The HTML reference works great. But in my CSS files, this breaks:

background-image: url(one.svg);

I tried this but it breaks for prod builds (dev env works) :

background-image: url(/one.svg);

This works, but only for production builds (react-scripts build). It breaks during dev (react-scripts start command).

background-image: url(/my-cool-path/one.svg);

I want to be able to have CSS URL paths that work when I do BOTH a production build and during dev (hot reloading with react-scripts start command).

Any ideas for a solution? Is this possible?


Solution

  • Short answer: not the way you're hoping.

    Problem is, React is Javascript, and your CSS is not handled by Javascript.

    You could be saved, if you're compiling CSS - from SCSS for example - you could create a file ie. env-vars.scss, and have it define a variable like $basePath, setting it to /my-cool-path/. ( like $basePath: "/my-cool-path/";)

    Import that file into your main scss file, and have git (or whatever repo you use) ignore the file. Then you can manually recreate that file on the server, setting the $basePath to / ( $basePath: "/"; ).
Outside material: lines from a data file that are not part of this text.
Section RouterExternal.
Context `{R : CrossplaneRuntime} {U : Upstream router_request router_reply}.
Variable recorder : bool.
(** [resolver.Resolve] for router tiers. *)
Variable resolve_preset : World -> PresetInput -> result error ResolveOutput.
(** What [Connect] resolved. *)
Variable resolvedNetworks : list resolvedAttachment.
Variable resolvedProjectID : option Z.
Variable resolvedRoutes : list resolvedRoute.

Notation router := (managed RouterParameters RouterObservation).
Notation RM := (M U router).

Definition set_cond (c : Condition) : RM unit :=
  modify (fun cr => set_conditions c (record_condition_change recorder c cr)).

Definition emit_event (ty : EventType) (reason msg : string) : RM unit :=
  modify (record_event recorder {| ev_Type := ty; ev_Reason := reason; ev_Message := msg |}).

Definition blockNoNetworks {A} : RM A :=
  set_cond (SyncedFalse ReasonNoNetworksResolved no_networks_msg);;
  throw (ErrorString ("network/router: " +:+ no_networks_msg)).

(** *** Reads *)

Definition get_router_and_networks (id : string) : RM (RouterOut * list NetworkOut) :=
  r ← call_decode "network/router: " (GetRouter id);
  nets ← call_decode "network/router: " (GetNetworks id);
  mret (r, nets).

Definition getStaticRoutes (id : string) : RM (list StaticRouteOut) :=
  call_decode "network/router: static-routes: " (GetStaticRoutes id).

Definition findRoutersByName (name : string) : RM (list RouterOut) :=
  rs ← call_decode "network/router: list routers: " GetRouters;
  mret (List.filter (fun r => bool_decide (ro_Name r = name)) rs).

Definition natIPBindability (routerID addr : string) : RM (string * natIPState * string) :=
  fips ← call_decode "network/router: floating-ips list: " GetFloatingIps;
  mret (classify_nat routerID addr fips).

Definition getDnatRules (id : string) : RM (list DnatRuleOut) :=
  call_decode "network/router: dnat-rules: " (GetDnat id).

Definition resolveTier (slug resolvedZone : string) : RM Z :=
  match AZToLocation resolvedZone with
  | Err e => throw (wrap_pre "network/router: " e)
  | Ok location =>
      out ← (fun s w => Run (resolve_preset w {| pi_Slug := slug; pi_Zone := location;
                                                 pi_Location := location |}) s w []);
      match out with
      | OutPreset id => mret id
      | OutConfigurator _ =>
          throw (ErrorString "network/router: resolver returned resolver.ConfiguratorOutput, want PresetOutput")
      | OutEnum _ =>
          throw (ErrorString "network/router: resolver returned resolver.EnumOutput, want PresetOutput")
      end
  end.

(** A tier failure mapped to its condition, then returned. *)
Definition tier_or_condition (slug zone : string) : RM Z :=
  t ← try (resolveTier slug zone);
  match t with
  | Ok id => mret id
  | Err e => set_cond (MapResolverErrorToCondition e);; throw e
  end.

(** *** Status *)

Definition network_status (n : NetworkOut) : RouterNetworkStatus :=
  {| rns_ID := no_Id n; rns_Name := Some (no_Name n); rns_Gateway := no_Gateway n;
     rns_NATIP := no_NatIp n; rns_DHCPEnabled := Some (no_DhcpEnabled n);
     rns_ReservedIPs := no_ReservedIps n |}.

Definition ip_status (i : RouterIp) : RouterIPStatus :=
  {| ris_IP := ip_Ip i;
     ris_NATNetwork := if bool_decide (default_str (ip_Nat i) = "") then None else ip_Nat i |}.

Definition parent_status (p : ParentService) : RouterParentService :=
  {| rps_ID := fmt_d (ps_Id p); rps_Type := ps_Type p |}.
    You can then use the $basePath in your urls in scss, say for example background-image: url($basePath + "img/some-background.png");

    When ever the scss is compiled, it'll pull the var from that file, and if your repo is ignoring it, you can create different values depending on the environment you're running the compile on.

    However building with react-scripts start and react-scripts build might also provide you a way to set an ENV variable and import it into your scss, but I'm not entirely familiar with this so I'd have to direct you to google for that one I'm afraid.

    If you're not compiling your CSS from a preprocessor, it'll be a tougher task.